Ehrlich gesagt war ich vor Beginn eher skeptisch, ob es sich wohl wirklich um ein geeignetes Sozialprojekt handeln würde, "einfach" mit kranken Kindern zu spielen. Aber ich muss gestehen, dass es sehr viel mehr war als nur das. Es hat mir einerseits Einblick in die rumänische Vergangenheit des Gesundheitssystems gewährt wie auch die Gegenwart und meinen Blick dafür geschärft, den Menschen hinter der hospitalisierten Person nicht zu vergessen. Einfach gesagt habe ich ein paar Wochen Kinder gewickelt, Fläschchen und Brei gefüttert, mit Rasseln gerasselt und mich mit meinem bröckeligen Rumänisch durch Kinderbücher gequält, das Ganze in einem stinkigen kleinen Raum, dessen Teppichboden nach Kinderpups und ein wenig Babykotze roch.
Aber eigentlich hatte ich die Chance, ein unglaublich wichtiges Projekt für kurze Zeit zu unterstützen. Denn für die Kinder, die von Inocenţi abgeholt werden, ist dieser kleine miefige Raum viel mehr. Es ist teilweise ihre einzige Möglichkeit, dem Krankenhausalltag zu entkommen, mit anderen Kindern in Kontakt zu kommen, in den Arm genommen zu werden und einfach einmal Kind sein zu dürfen. Denn die meisten Kinder, die von Inocenţi betreut werden, haben kaum einen familiären Halt. Manche Kinder wurden von ihren Eltern "abgegeben", vor allem die mit stark einschränkenden Syndromen und multiplen Diagnosen, manche Kinder haben Eltern, die wahrscheinlich selbst mehr als nur finanzielle Probleme haben, die sie davon abhalten, sich adäquat um ihre Kinder zu kümmern. Und all diese Kinder haben im Krankenhausalltag nicht besonders viel zu lachen. Die Schwestern sind chronisch unterbesetzt, da bleibt nicht viel Zeit für Zärtlichkeit. Umso beeindruckter war ich von meinen Kolleginnen, die teilweise bereits mehrere Jahre für Inocenţi arbeiten. Jedes Kind, das kommt, hat seine eigene, meist recht traurige Geschichte und es kommen sehr viele Kinder, und all denen schenken die Mitarbeiterinnen von Inocenţi ihre Aufmerksamkeit. Ich bin froh, diese starken Frauen kennengelernt zu haben.

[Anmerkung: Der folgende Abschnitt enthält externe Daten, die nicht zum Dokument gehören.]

(** The loop of strategy 3 over the first twenty sorted blocks. *)
Fixpoint first_meaningful_line (blocks : list Block) (stats : Stats)
  : option str * Stats :=
  match blocks with
  | [] => (None, stats)
  | block :: rest =>
      let text := strip (text block) in
      if (length text <? 3)%nat then first_meaningful_line rest stats
      else if matches page_numbers text
              || search copyright_text text
      then first_meaningful_line rest stats
      else if _is_valid_title text && negb (_is_stop_word_only text)
      then (Some (text ++ [space; space]),
            <["strategy" := "first_line"]> stats)
      else first_meaningful_line rest stats
  end.

(** Strategy 3: first meaningful line. *)
Definition extract_title_strategy_3 (blocks : list Block) (stats : Stats)
  : option str * Stats :=
  match blocks with
  | [] => (None, stats)
  | _ =>
      let sorted_blocks :=
        sorted page_y_ltb (fun x => (page_or_0 x, top x)) blocks in
      first_meaningful_line (take 20 sorted_blocks) stats
  end.

(** A strategy's result counts when it is a non-empty string. *)
Definition truthy (t : option str) : bool :=
  match t with Some s => nonempty s | None => false end.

Rumänien wird mich noch lange beschäftigen. Gerade die letzten zwei Monate meines Aufenthalts waren nochmal sehr intensiv für mich. Ich habe gute Freunde gefunden, tiefgründige Gespräche geführt und fantastischen rumänischen Wein getrunken. Ich habe ein unglaublich vielschichtiges Land kennenlernen dürfen, das mich in seiner Hässlichkeit und Schönheit so einige Male auch zu Tränen gerührt hat. Ich habe mich in Bukarest verliebt, verloren und ein bisschen verwirklichen können. Und ich bin froh, meine Erlebnisse im Rahmen von f&e noch einmal für mich und andere durchdenken zu können. So ist es jetzt eben nicht einfach nur eine Famulatur, die ich eben einmal im Ausland gemacht habe, sondern ein länger währendes und länger reflektiertes Projekt, das mich in meinem zukünftigen Weg als Medizinerin sicher ein Stück weit geprägt hat.